Today's most popular radio serial drama is thanks to R. Kelly ... and some guy named Rufus.

When did insanity and stupidity become a prerequisite for fame? One look at the newspapers makes it obvious that headlines have become a competition for the nuttiest celebrities to battle over. Why, you damn near have to pee on a girl just to make it in this crazy world.

Somehow, R. Kelly has risen to the top of the charts for the second time since his alleged encounter with an underage fan, and once again, his success is all about the sex. 2003's smash hit "Ignition" was already pretty brazen -- it sounds like Kelly was still getting a few drops out while he recorded the afterparty-loving hook for that one -- but this year, he must truly believe he can fly.

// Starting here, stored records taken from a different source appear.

(** * The OpenStack runner provisioning pipeline

    A shallow embedding of [src/openstack_cloud/openstack_manager.py]:
    image build and publish, instance configuration, instance launch and
    the connection helper, over an explicit model of the collaborators
    the module talks to (the OpenStack SDK connection, the GitHub client,
    the templating engine, the build script and the random source).

    Python strings are [string]s, Python [int]s are [Z], [Optional[T]] is
    [option T], dictionaries whose order matters are association lists.
    Code that raises returns [Raise e]; code that touches the outside world
    threads a [state] that holds the image catalog, the created servers and
    the history of external calls. *)

From Stdlib Require Import String Ascii List ZArith Lia Bool Arith.
Import ListNotations.
Local Open Scope string_scope.
Local Open Scope list_scope.

(** ** Strings *)

Module Str.

(** [c in s] for a one-character [c]. *)
Fixpoint contains (c : ascii) (s : string) : bool :=
  match s with
  | EmptyString => false
  | String d rest => Ascii.eqb d c || contains c rest
  end.

(** [s.rsplit(sep, 1)] for a one-character separator: at most one split,
    taken at the last occurrence of the separator; a string without the
    separator comes back whole, as a one-element list. *)
Fixpoint rsplit1 (sep : ascii) (s : string) : list string :=
  match s with
  | EmptyString => [EmptyString]
  | String c rest =>
      match rsplit1 sep rest with
      | [tl] => if Ascii.eqb c sep then [EmptyString; tl] else [String c tl]
      | [hd; tl] => [String c hd; tl]
      | parts => parts
      end
  end.

(** [sep.join(parts)]. *)
Fixpoint join (sep : string) (parts : list string) : string :=
  match parts with
  | [] => EmptyString
  | [p] => p
  | p :: rest => (p ++ sep ++ join sep rest)%string
  end.

(** Truthiness of a Python string: non-empty. *)
Definition truthy (s : string) : bool :=
  match s with EmptyString => false | String _ _ => true end.
(** C5, amended. For a text that is no selection, from a user with a
    stored language: one generation request is made; when it returns a
    non-empty text, one row with the user, the text, no mood score and
    the current time is logged and the text is the reply; when it raises
    or returns an empty text, no row is logged and the reply is
    "Error generating response.". *)
Theorem text_generation_outcome (env : Env) (update : Message) (w : World)
        (t lang : string) :
  text update = Some t ->
  normalize_language t = None ->
  select_language (users w) (from_user_id update) = Some lang ->
  let user_id := from_user_id update in
  let contents := [SegText (text_prompt (Some lang)); SegText t] in
  let w' := snd (text_handler env update w) in
  fst (text_handler env update w) = Returned tt /\
  requests_made w w' = [contents] /\
  users w' = users w /\
  match generate_content env contents with
  | inr response =>
      if str_truthy response then
        rows_logged w w' = [mkMessageRow user_id t None (Some (now env))] /\
        (forall row, In row (rows_logged w w') ->
                     m_text row = t /\ m_timestamp row <> None) /\
        replies_sent w w' = [mkReply user_id response None]
      else
        rows_logged w w' = [] /\
        replies_sent w w' = [mkReply user_id "Error generating response." None]
  | inl _ =>
      rows_logged w w' = [] /\
      replies_sent w w' = [mkReply user_id "Error generating response." None]
  end.
Proof.
  intros Ht Hn Hs user_id contents w'. subst w' contents user_id.
  rewrite (text_handler_content env update t Ht Hn), text_content_run.
  cbv zeta. rewrite Hs.
  destruct (generate_content env _) as [e|response].
  - run. repeat split.
  - destruct (str_truthy response); run; repeat split.
    + destruct H as [<-|[]]. reflexivity.
    + destruct H as [<-|[]]. discriminate.
Qed.
(** Runs a computation of the script on a state given by its fields, leaving
    list operations and arithmetic as they are. *)
Ltac js_eval :=
  cbv [bind read write ret throw to_float createOscillator createGain
       createBiquadFilter engine ctx_currentTime on_osc on_gain on_filter
       connect with_oscs with_gains with_filters with_wires with_time
       set_audioContext set_genOsc set_genGain set_genLPF set_genRunning
       set_testOsc set_testGain set_testRunning set_currentHz set_readoutEl
       set_knobEl set_indicatorEl set_active_audio
       audioContext genOsc genGain genLPF genRunning testOsc testGain
       testRunning currentHz readoutEl knobEl indicatorEl active_audio
       currentTime oscs gains filters wires fst snd].

Section Session.

Context {host : AudioEngine}.

(** ** The soft stop *)

Lemma softStopNode_scheduled (o g : nat) (cb : callback) (w : World)
    (c : AudioContext) :
  audioContext w = Some c -> rejects o = None ->
  softStopNode o g cb w
  = (Normal tt, set_audioContext (Some (soft_stopped o g cb c)) w).
Proof.
  intros Hc Hr. destruct w as [ctx go gg gl gr to tg tr hz0 ro kn ind act].
  cbn in Hc. subst ctx.
  unfold softStopNode, try_catch, scheduling, gain_gain_value, bind,
    ctx_currentTime, engine, ret.
  rewrite Hr. reflexivity.
Qed.

(** When a scheduling call is rejected the handler of the [catch] runs
    [onDone] on the spot; only the context differs from the state before. *)
Lemma softStopNode_rejected (o g : nat) (cb : callback) (w : World)
    (c : AudioContext) (k : sched_step) :
  audioContext w = Some c -> rejects o = Some k ->
  exists c' : AudioContext,
    softStopNode o g cb w = (Normal tt, invoke cb (set_audioContext (Some c') w)).
Proof.
  intros Hc Hr. destruct w as [ctx go gg gl gr to tg tr hz0 ro kn ind act].
  cbn in Hc. subst ctx.
  unfold softStopNode, try_catch, scheduling, gain_gain_value, bind,
    ctx_currentTime, engine, ret, throw, write.
  rewrite Hr. destruct k; cbn; eexists; reflexivity.
Qed.

(** Whatever the engine does, [softStopNode] completes normally, keeps a
    context and either schedules or releases. *)
Lemma softStopNode_cases (o g : nat) (cb : callback) (w : World)
    (c : AudioContext) :
  audioContext w = Some c ->
  exists c' : AudioContext,
    softStopNode o g cb w = (Normal tt, set_audioContext (Some c') w) \/
    softStopNode o g cb w = (Normal tt, invoke cb (set_audioContext (Some c') w)).
Proof.
  intros Hc. destruct (rejects o) as [k|] eqn:Hr.
  - destruct (softStopNode_rejected o g cb w c k Hc Hr) as [c' H].
    exists c'. right. exact H.
  - exists (soft_stopped o g cb c). left.
    apply softStopNode_scheduled; assumption.
Qed.


Lemma soft_stopped_osc (o g : nat) (cb : callback) (c : AudioContext)
    (n : OscillatorNode) :
  oscs c !! o = Some n ->
  oscs (soft_stopped o g cb c) !! o
  = Some (set_onended (Some cb) (osc_stop (currentTime c + 0.07) n)).
Proof.
  intros Ho. unfold soft_stopped, on_osc, on_gain. cbn.
  rewrite !list_lookup_alter_eq, Ho. reflexivity.
Qed.

(** ** Stopping the generator *)

Lemma stopGenerator_scheduled (w : World) (c : AudioContext) (o g : nat) :
  audioContext w = Some c -> genRunning w = true ->
  genOsc w = Some o -> genGain w = Some g -> rejects o = None ->
  stopGenerator w
  = (Normal tt,
     set_active_audio false
       (set_audioContext (Some (soft_stopped o g ReleaseGenerator c))
          (set_genRunning false w))).
Proof.
  intros Hc Hr Ho Hg Hrej.
  destruct w as [ctx go gg gl gr to tg tr hz0 ro kn ind act].
  cbn in Hc, Hr, Ho, Hg. subst.
  unfold stopGenerator, bind, read, write. cbn.
  erewrite softStopNode_scheduled by (reflexivity || eassumption).
  reflexivity.
Qed.




(** ** A soft stop that the engine rejects *)





(** ** The panic stop when nothing is running *)

Lemma stopAllAudio_idle (w : World) :
  Idle w ->
  stopAllAudio w
  = (Normal tt,
     match audioContext w with
     | Some _ => set_active_audio false w
     | None => w
     end).
Proof.
  intros [Hg Ht].
  destruct w as [ctx go gg gl gr to tg tr hz0 ro kn ind act].
  cbn in Hg, Ht. subst.
  unfold stopAllAudio, bind, read, write, ret. cbn.
  destruct ctx; reflexivity.
Qed.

TP.3 Reloaded has just as much horny material to appease both Kelly's fans and haters. "Sex in the Kitchen" sets the tone (and the table) with kitchen metaphors like I'm ready to toss your salad/While makin' love, girl, I'll be feastin'. But it's the end of the album that has everyone talking. "Trapped in the Closet," the five-part closing track, has leaked one piece at a time for the past few weeks on radio, MTV, and BET. The series recounts an infidelity-packed story where everybody is screwing everybody behind everybody else's back.

Cheating spouses? Check. Homosexual confessions? Yup. Guns, cops, and condoms? All here.

Oh, my land -- this has to be the stupidest song ever. The exact same beat and song structure repeat for fifteen minutes (using water-drop sounds for percussion -- gross!). Kelly speak-sings with nary a melody as if he's ad-libbing the story to a Jerry Springer episode, and his rhymes and details are so weak, trite, and laughable that the song seems better suited for a Comedy Central parody.

When he tries to escape a cheating wife's house, he rhymes go out the window with we on the fifth flo'. When the husband and his gay lover arrive, the names Rufus, Chuck, and Kathy get thrown around like chairs on a trashy TV show. Even funnier is when Kelly gets caught because of his phone ringing, and he shouts in overzealous, American Idol fashion, I tried my best to quickly put it on viii-III-iii-braaa-AAA-aaate!

Rufus? Fifth flo'? Vibrate? "When a Man Loves a Woman" this is not. But Kelly worked the soap opera angle by gradually releasing each chapter with mega-cheesy music videos to match. What a hook -- fans wondered what the tabloid-tarnished Kelly might say in the next chapter or what weird turn the story would take, and soon enough, the song became a phenomenon.

Really, Kelly has become the Schick Quattro of R&B -- you know, the four-blade razor that immediately came out after Gillette made the first three-blade. It's as if he heard Usher's two-part hit from last year, "Confessions," and got pissed. "Usher thinks he's dope? I'll show his black ass. FIVE! That's how apologetic a mothafucka I can be!"

But that's nothing. Kelly always tries to stay ahead of the R&B game, which means he isn't sitting idly by and waiting for Usher to record an eight-part response. In an amazing turn of good fortune, I secured an advance, super-secret copy of "Shopping at the Mall," the 43-part song he's preparing for release in spring 2006, and it's already being pegged by Pitchfork and Spin magazine as the most important urban achievement of our generation.

To understand its depth and beauty, I take you to the song already in progress at chapter 27, "Bath and Body Works" (which, by the way, has the same melody as "Trapped in the Closet").

So we just left Sbarro
Ate too much spaghetti at Sbarro
I look over at my girlfriend
And say, "Guess we should go joggin' tomorrow"
She says, "Whatchoo tryin' to sayyy,
Are you callin' me big an' faaat?"
(Falsetto) And all the BathandBodyWorksemployeesarelookingatme (end falsetto)
And I say, "Oh, baby, I didn't mean that..."

The emotional turmoil only gets crazier, especially when it reaches a dramatic peak in chapter 39, "Sharper Image."

So she looks up at me
Says, "I need that back massager"
And I'm all like, "That's great, girl,
But I just can't aff-ahd her"

(Drums and singing become louder)

And she starts all huffing and flippin' ouuut
So I say I'll buy anything for you-u-UUU-AHH-UUU
And the clerk swipes the Pro-Shiatsu
He swipes the Shiaaatsuuu
He looks up and swipes the Shiaaatsuuu
I say, "Baby, it'll be fiiine!"
One mo' time, swipes the Shiaaatsuuu
Says my Visa's been declined ... declined ... declined ... (echo to silence)

At first listen, the epic sounds like some broke-ass guy inventing stories off the top of his head about the mall, but it's really a poignant statement about mall security guards, relationship struggles, and Orange Julius. Kelly's currently in talks to include up-and-coming guests on the track, such as Slim Thug, Mike Jones, and the white kid who freestyle-raps in front of Hot Topic.

Though R. Kelly didn't actually write those mall songs, I give him permission to borrow and use them as he pleases. After all, I'm old enough to legally consent.